---------- SOURCE MATERIAL ----------
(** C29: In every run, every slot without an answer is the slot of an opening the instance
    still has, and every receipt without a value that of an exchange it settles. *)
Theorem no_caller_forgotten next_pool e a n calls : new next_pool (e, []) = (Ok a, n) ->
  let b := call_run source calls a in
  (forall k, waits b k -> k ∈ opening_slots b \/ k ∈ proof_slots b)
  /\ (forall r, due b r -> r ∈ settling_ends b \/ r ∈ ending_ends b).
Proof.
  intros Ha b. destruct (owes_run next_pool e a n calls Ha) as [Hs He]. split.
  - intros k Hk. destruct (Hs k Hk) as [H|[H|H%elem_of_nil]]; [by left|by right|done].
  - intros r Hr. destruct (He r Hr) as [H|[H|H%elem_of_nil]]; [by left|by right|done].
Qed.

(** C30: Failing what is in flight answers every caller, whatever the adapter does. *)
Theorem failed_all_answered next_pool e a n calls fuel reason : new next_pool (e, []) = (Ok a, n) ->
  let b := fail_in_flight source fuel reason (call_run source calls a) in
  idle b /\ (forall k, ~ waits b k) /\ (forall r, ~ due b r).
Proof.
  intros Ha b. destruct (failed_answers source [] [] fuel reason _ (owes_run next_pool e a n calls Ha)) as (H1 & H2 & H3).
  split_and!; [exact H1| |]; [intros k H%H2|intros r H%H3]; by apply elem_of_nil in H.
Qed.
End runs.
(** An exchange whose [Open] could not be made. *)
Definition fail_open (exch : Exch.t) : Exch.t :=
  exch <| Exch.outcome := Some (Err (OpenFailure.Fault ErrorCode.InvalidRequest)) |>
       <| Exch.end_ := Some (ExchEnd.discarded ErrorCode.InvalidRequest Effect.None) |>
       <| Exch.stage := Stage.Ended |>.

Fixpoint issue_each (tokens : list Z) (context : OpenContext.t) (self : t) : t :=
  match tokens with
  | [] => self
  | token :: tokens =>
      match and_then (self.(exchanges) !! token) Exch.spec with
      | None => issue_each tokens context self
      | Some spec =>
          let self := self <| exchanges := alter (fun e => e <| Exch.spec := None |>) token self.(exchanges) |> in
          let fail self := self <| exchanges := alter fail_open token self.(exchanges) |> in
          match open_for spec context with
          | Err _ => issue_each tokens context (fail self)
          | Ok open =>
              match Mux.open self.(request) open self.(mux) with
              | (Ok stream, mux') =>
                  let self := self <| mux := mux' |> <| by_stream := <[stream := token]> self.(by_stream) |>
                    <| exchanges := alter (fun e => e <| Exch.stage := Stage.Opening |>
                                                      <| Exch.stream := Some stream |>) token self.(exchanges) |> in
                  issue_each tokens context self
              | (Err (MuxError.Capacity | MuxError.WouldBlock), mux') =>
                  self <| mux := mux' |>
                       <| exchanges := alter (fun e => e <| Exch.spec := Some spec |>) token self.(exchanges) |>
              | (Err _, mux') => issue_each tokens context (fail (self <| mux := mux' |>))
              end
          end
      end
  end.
----------
> _TASK PROMPT_: Every line from the one containing "MuxError.WouldBlock), mux') =>" through the last line above should be retyped exactly; no other lines are wanted.

> _SOLVED PROBLEM_:
              | (Err (MuxError.Capacity | MuxError.WouldBlock), mux') =>
                  self <| mux := mux' |>
                       <| exchanges := alter (fun e => e <| Exch.spec := Some spec |>) token self.(exchanges) |>
              | (Err _, mux') => issue_each tokens context (fail (self <| mux := mux' |>))
              end
          end
      end
  end.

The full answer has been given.